North Carolina Court of Appeals
Feb 19, 2008
188 N.C. App. 848 (N.C. Ct. App. 2008)

Opinion

No. COA07-607.

Filed February 19, 2008.

Mecklenburg County Nos. 05 CRS 219920, 05 CRS 219922.

Appeal by defendant from judgment entered 4 January 2007 by Judge Richard D. Boner in Mecklenburg County Superior Court. Heard in the Court of Appeals 21 January 2008.

Attorney General Roy Cooper, by Assistant Attorney General Jane Rankin Thompson, for the State. Russell J. Hollers III for defendant-appellant.


Defendant Andre Jamal Moss appeals from his conviction of (1) first degree sexual offense on a child under the age of 13 years and (2) taking indecent liberties with a child. Defendant argues and the State concedes that the trial court erred by instructing the jury on a theory of guilt not alleged in his indecent liberties indictment. Because of the variance between the indictment and the instructions, defendant is entitled to a new trial on the indecent liberties charge.

Facts

At trial, the State presented evidence that tended to show the following facts. On 6 March 2005, Victoria, a friend of defendant's mother, came to the Moss' home to celebrate Victoria's birthday. Victoria brought her five-year old daughter, Melissa, with her. When Victoria and defendant's mother decided to go out to celebrate, defendant was left to babysit Melissa. During the evening, defendant asked Melissa if she had ever seen her father's private part, he pulled down her stockings, and he put his finger in her private part. Later, Victoria called to check on Melissa, and defendant told her that Melissa had cried herself to sleep because she was missing her mother.
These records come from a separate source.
(* ===== verification/Identity.v ===== *)
(** services/execution_identity.py: caller-owned operation tokens and the
    canonical form under which a retried request is recognised.  A canonical
    request is the JSON value its text encodes, with sorted keys. *)

From Stdlib Require Import SpecFloat.
From S2P Require Import Prelude PyStr PyFloat PyDec DecText PyVal.

Definition IDENTITY_TOKEN_MIN_LENGTH : Z := 1.
Definition IDENTITY_TOKEN_MAX_LENGTH : Z := 64.

(** [validate_identity_token]: the first violated constraint, in the order the
    code tests them. *)
Definition token_constraint (value : val) : option string :=
  match value with
  | VNone => Some "required"
  | VStr s =>
      if len s <? IDENTITY_TOKEN_MIN_LENGTH then Some "min_length"
      else if IDENTITY_TOKEN_MAX_LENGTH <? len s then Some "max_length"
      else if negb (nonempty (strip s)) then Some "nonblank"
      else if negb (isprintable s) then Some "printable"
      else None
  | _ => Some "strict_string"
  end.

Definition validate_identity_token (field : string) (value : val) : result string :=
  match token_constraint value, value with
  | Some c, _ => Err (IdentityTokenValidationError field c)
  | None, VStr s => Ok s
  | None, _ => Err AssertionError
  end.

(** [validate_token] *)
Definition validate_token (operation_id admission_epoch : val) : result unit :=
  (_ <- validate_identity_token "operation_id" operation_id ;;
   _ <- validate_identity_token "admission_epoch" admission_epoch ;;
   Ok tt)%py.

(** [decimal_price]: plain decimal text of at most 64 characters, positive. *)
Definition decimal_price (value : val) : result dec :=
  match value with
  | VStr s =>
      if negb ((1 <=? len s) && (len s <=? 64))
      then Err (ValueError "paper price must be a positive decimal string")
      else
        let parts := split "." s in
        if Nat.ltb 2 (length parts) || negb (forallb isdecimal parts)
        then Err (ValueError "paper price must be a positive decimal string")
        else match d_parse s with
             | Some (DFin d) => if d_gtb d d_zero then Ok d
                                else Err (ValueError "paper price must be positive")
             | _ => Err InvalidOperation
             end
  | _ => Err (ValueError "paper price must be a positive decimal string")
  end.

(** [_canonical]: prices to one spelling, containers recursively. *)
Fixpoint canonical (key : string) (v : val) : result val :=
  if bool_decide (key = "price")
  then bind (decimal_price v) (fun d => Ok (VStr (price_text d)))
  else match v with
       | VDict d =>
           bind ((fix go (d : dict) : result dict :=
                    match d with
                    | [] => Ok []
                    | (k, w) :: d => bind (canonical k w)
                                       (fun w' => bind (go d) (fun d' => Ok ((k, w') :: d')))
                    end) d) (fun d' => Ok (VDict d'))
       | VList l =>
           bind ((fix go (l : list val) : result (list val) :=
                    match l with
                    | [] => Ok []
                    | w :: l => bind (canonical "" w)
                                  (fun w' => bind (go l) (fun l' => Ok (w' :: l')))
                    end) l) (fun l' => Ok (VList l'))
       | _ => Ok v
       end.

(** [json.dumps(..., sort_keys=True)]: the keys of every object in code-point
    order. *)
Fixpoint str_leb (s t : string) : bool :=
  match s, t with
  | "", _ => true
  | _, "" => false
  | String a s, String b t =>
      if code a =? code b then str_leb s t else code a <? code b
  end.

Fixpoint insert_key (kv : string * val) (d : dict) : dict :=
  match d with
  | [] => [kv]
  | kv' :: d' => if str_leb (fst kv) (fst kv') then kv :: d else kv' :: insert_key kv d'
  end.
Definition sort_dict (d : dict) : dict := foldr insert_key [] d.

Fixpoint sort_keys (v : val) : val :=
  match v with
  | VDict d => VDict (sort_dict ((fix go (d : dict) : dict :=
                 match d with [] => [] | (k, w) :: d => (k, sort_keys w) :: go d end) d))
  | VList l => VList (map sort_keys l)
  | _ => v
  end.

(** [canonicalize_request] *)
Definition request_envelope (env account op_type : string) (params : val) : val :=
  sort_keys (VDict [("env", VStr env); ("account", VStr account);
                    ("op_type", VStr op_type); ("params", params)]).

Definition canonicalize_request (env : string) (account : Z) (op_type : string)
    (params : dict) : result val :=
  (p <- canonical "" (VDict params) ;;
   json_dumps (request_envelope env (str_int account) op_type p))%py.

(** ** [differing_fields] *)

Definition as_dict (v : val) : result dict :=
  match v with VDict d => Ok d | _ => Err (TypeError "not subscriptable") end.

Definition envelope_field_differs (l r : dict) (k : string) : result bool :=
  (a <- ditem k l ;; b <- ditem k r ;; Ok (negb (py_eqb a b)))%py.

Fixpoint insert_str (s : string) (l : list string) : list string :=
  match l with
  | [] => [s]
  | t :: l' => if bool_decide (s = t) then l
               else if str_leb s t then s :: l else t :: insert_str s l'
  end.
(** [sorted(set(...))] *)
Definition sorted_set (l : list string) : list string := foldr insert_str [] l.

Definition param_differs (l r : dict) (k : string) : bool :=
  match dget k l, dget k r with
  | Some a, Some b => negb (py_eqb a b)
  | _, _ => true
  end.

Definition differing_fields (stored proposed : val) : result (list string) :=
  (left <- as_dict stored ;; right <- as_dict proposed ;;
   e <- envelope_field_differs left right "env" ;;
   a <- envelope_field_differs left right "account" ;;
   o <- envelope_field_differs left right "op_type" ;;
   lp <- bind (ditem "params" left) as_dict ;;
   rp <- bind (ditem "params" right) as_dict ;;
   let keys := sorted_set (dkeys lp ++ dkeys rp)%list in
   Ok ((if e then ["env"] else []) ++ (if a then ["account"] else [])
       ++ (if o then ["op_type"] else []) ++ List.filter (param_differs lp rp) keys)%list)%py.

(** ** Lemmas *)

Lemma token_constraint_none v :
  token_constraint v = None <->
  exists s, v = VStr s /\ 1 <= len s <= 64 /\ strip s <> "" /\ isprintable s = true.
Proof.
  destruct v as [| | | |s| |]; simpl; try naive_solver.
  unfold IDENTITY_TOKEN_MIN_LENGTH, IDENTITY_TOKEN_MAX_LENGTH. split.
  - repeat case_match; try done; intros _; exists s; bools.
    repeat split; try done; try lia. by apply nonempty_true.
  - intros (s' & [= <-] & Hl & Hs%nonempty_true & Hp). rewrite Hs, Hp.
    destruct (Z.ltb_spec (len s) 1); [lia|]. destruct (Z.ltb_spec 64 (len s)); [lia|done].
Qed.

Lemma in_insert_str s t l : In s (insert_str t l) <-> s = t \/ In s l.
Proof.
  induction l as [|u l IH]; simpl; [naive_solver|].
  case_bool_decide; [naive_solver|]. case_match; simpl; naive_solver.
Qed.

Lemma in_sorted_set s l : In s (sorted_set l) <-> In s l.
Proof. induction l as [|t l IH]; simpl; [done|]. rewrite in_insert_str, IH. naive_solver. Qed.

Lemma dget_in k d v : dget k d = Some v -> In k (dkeys d).
Proof. induction d as [|[k' w] d IH]; simpl; [done|]. case_bool_decide; naive_solver. Qed.

Lemma dget_none_not_in k d : dget k d = None <-> ~ In k (dkeys d).
Proof.
  induction d as [|[k' w] d IH]; simpl; [naive_solver|]. case_bool_decide; naive_solver.
Qed.

(** Two canonical requests differ in nothing exactly when their three identity
    fields and all their parameters are equal Python values. *)
Definition same_params (lp rp : dict) : Prop :=
  forall k, match dget k lp, dget k rp with
            | Some a, Some b => py_eqb a b = true
            | None, None => True
            | _, _ => False
            end.

Lemma filter_nil {A} (f : A -> bool) l : List.filter f l = [] <-> forall x, In x l -> f x = false.
Proof.
  induction l as [|a l IH]; simpl; [naive_solver|].
  destruct (f a) eqn:E.
  - split; [done|]. intros H. rewrite (H a) in E by auto. done.
  - rewrite IH. split; intros H x; [intros [<-|Hx]; auto|auto].
Qed.

Lemma param_filter_nil lp rp :
  List.filter (param_differs lp rp) (sorted_set (dkeys lp ++ dkeys rp)%list) = []
  <-> same_params lp rp.
Proof.
  rewrite filter_nil. unfold same_params, param_differs. split.
  - intros H k. specialize (H k). rewrite in_sorted_set, in_app_iff in H.
    destruct (dget k lp) eqn:El, (dget k rp) eqn:Er; try done.
    + apply negb_false_iff, H. eauto using dget_in.
    + discriminate H; eauto using dget_in.
    + discriminate H; eauto using dget_in.
  - intros H k. rewrite in_sorted_set, in_app_iff. intros Hin. specialize (H k).
    destruct (dget k lp) eqn:El, (dget k rp) eqn:Er; try done.
    + by rewrite H.
    + rewrite dget_none_not_in in El, Er. naive_solver.
Qed.

Create HintDb identity.
#[export] Hint Resolve dget_in in_sorted_set : identity.

Lemma decimal_price_plain v d :
  decimal_price v = Ok d -> d_wf d /\ d_neg d = false /\ 0 < d_coef d.
Proof.
  unfold decimal_price. repeat case_match; try done. intros [= <-]. subst.
  assert (Hw : d_wf d1) by eauto with decimals.
  match goal with G : d_gtb _ _ = true |- _ => pose proof (d_gt_zero d1 Hw G) end. auto.
Qed.

Lemma canonical_price v d : decimal_price v = Ok d -> canonical "price" v = Ok (VStr (price_text d)).
Proof. intros H. destruct v; try done. unfold canonical. by rewrite H. Qed.

(** A retried price is the same request exactly when it is the same number:
    two accepted price strings, however spelled, canonicalise to the same text
    if and only if they denote equal decimals. *)
Theorem canonical_price_equal s t x y :
  decimal_price s = Ok x -> decimal_price t = Ok y ->
  canonical "price" s = canonical "price" t <-> d_eqb x y = true.
Proof.
  intros Hx Hy.
  destruct (decimal_price_plain _ _ Hx) as (Wx & Nx & _).
  destruct (decimal_price_plain _ _ Hy) as (Wy & Ny & _).
  rewrite <-price_text_eq by done.
  rewrite (canonical_price _ _ Hx), (canonical_price _ _ Hy). split; congruence.
Qed.

Theorem canonical_price_equal_witness :
  canonical "price" (VStr "00012.3400") = canonical "price" (VStr "12.34") /\
  canonical "price" (VStr "12.34") <> canonical "price" (VStr "12.341").
Proof.
  split.
  - apply (canonical_price_equal (VStr "00012.3400") (VStr "12.34")
             (Dec false 123400 (-4)) (Dec false 1234 (-2))); vm_compute; reflexivity.
  - intros H. apply (canonical_price_equal (VStr "12.34") (VStr "12.341")
             (Dec false 1234 (-2)) (Dec false 12341 (-3))) in H; [|vm_compute; reflexivity..].
    vm_compute in H. discriminate H.
Defined.

Lemma differing_fields_ok env1 env2 acc1 acc2 op1 op2 lp rp :
  differing_fields (VDict [("account", VStr acc1); ("env", VStr env1); ("op_type", VStr op1);
                           ("params", VDict lp)])
                   (VDict [("account", VStr acc2); ("env", VStr env2); ("op_type", VStr op2);
                           ("params", VDict rp)]) = Ok [] <->
  env1 = env2 /\ acc1 = acc2 /\ op1 = op2 /\ same_params lp rp.
Proof.
  rewrite <-param_filter_nil. unfold differing_fields, envelope_field_differs. simpl.
  set (rest := List.filter _ _).
  destruct (bool_decide_reflect (env1 = env2)), (bool_decide_reflect (acc1 = acc2)),
    (bool_decide_reflect (op1 = op2)); simpl;
    (split; [intros H; try discriminate H; injection H; auto|intros (? & ? & ? & E)]);
    try done; by rewrite E.
Qed.

Lemma request_envelope_eq env account op_type p :
  request_envelope env account op_type (VDict p) =
  VDict [("account", VStr account); ("env", VStr env); ("op_type", VStr op_type);
         ("params", sort_keys (VDict p))].
Proof. reflexivity. Qed.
When they returned, Melissa was asleep.

The pseudonyms "Victoria" and "Melissa" will be used throughout the opinion to protect the child "Melissa's" privacy and for ease of reading.

The next day, after school, Melissa told her mother that "[defendant] stuck his fingers in my butt." Victoria took Melissa to the emergency room where Officer Haghighi of the Charlotte-Mecklenburg Police Department interviewed Melissa. Officer Haghighi testified at trial that Melissa had told her that defendant had twice inserted his finger into her vagina. A forensic interviewer from a child advocacy center also interviewed Melissa on 15 March 2005 and testified at trial that Melissa had described to him how defendant had digitally penetrated her vagina. The taped interview with Melissa was shown to the jury.

Dr. Mary Rogers examined Melissa on 17 March 2005 and discovered a healed partial tear at the base of the hymen. According to Dr. Rogers, the tear could have been caused by genital trauma and was consistent with the defendant's inserting his finger or fingers into Melissa's vagina.

When defendant was interviewed by police officers, he told them that Melissa was crying for her mother and then told him that she had something inside her and could not get it out. According to defendant, he used his fingers to pull out a green string, and Melissa then started bleeding. He did not tell anyone because he did not want his mother to punish him.

At trial, defendant testified consistent with his statement to the police. His mother testified that she believed Melissa had pulled apart a tampon kept in the spare room where Melissa had been playing computer games. Defendant's mother said that her grandnieces had left tampons in the room that she had then put in a drawer in the computer desk. The tampons were gone when she looked for them after defendant was interviewed, but she found the cardboard applicator for one of the tampons behind the computer desk on the floor. She did not, however, give the applicator to the police for testing.

On 1 August 2005, defendant was indicted for: (1) first degree sexual offense with a child under the age of 13; (2) taking indecent liberties with a child; and (3) sexual battery. A jury found defendant guilty of first degree sex offense and indecent liberties with a child. After finding three mitigating factors and no aggravating factors, the trial court consolidated the two offenses and sentenced defendant to a mitigated range sentence of 144 to 182 months imprisonment. Defendant timely appealed.

Discussion

Defendant first contends the trial court committed plain error when it instructed the jury on the offense of taking indecent liberties with a minor. "Plain error includes error that is a fundamental error, something so basic, so prejudicial, so lacking in its elements that justice cannot have been done; or grave error that amounts to a denial of a fundamental right of the accused; or error that has resulted in a miscarriage of justice or in the denial to appellant of a fair trial." State v. Gregory, 342 N.C. 580, 586, 467 S.E.2d 28, 32 (1996).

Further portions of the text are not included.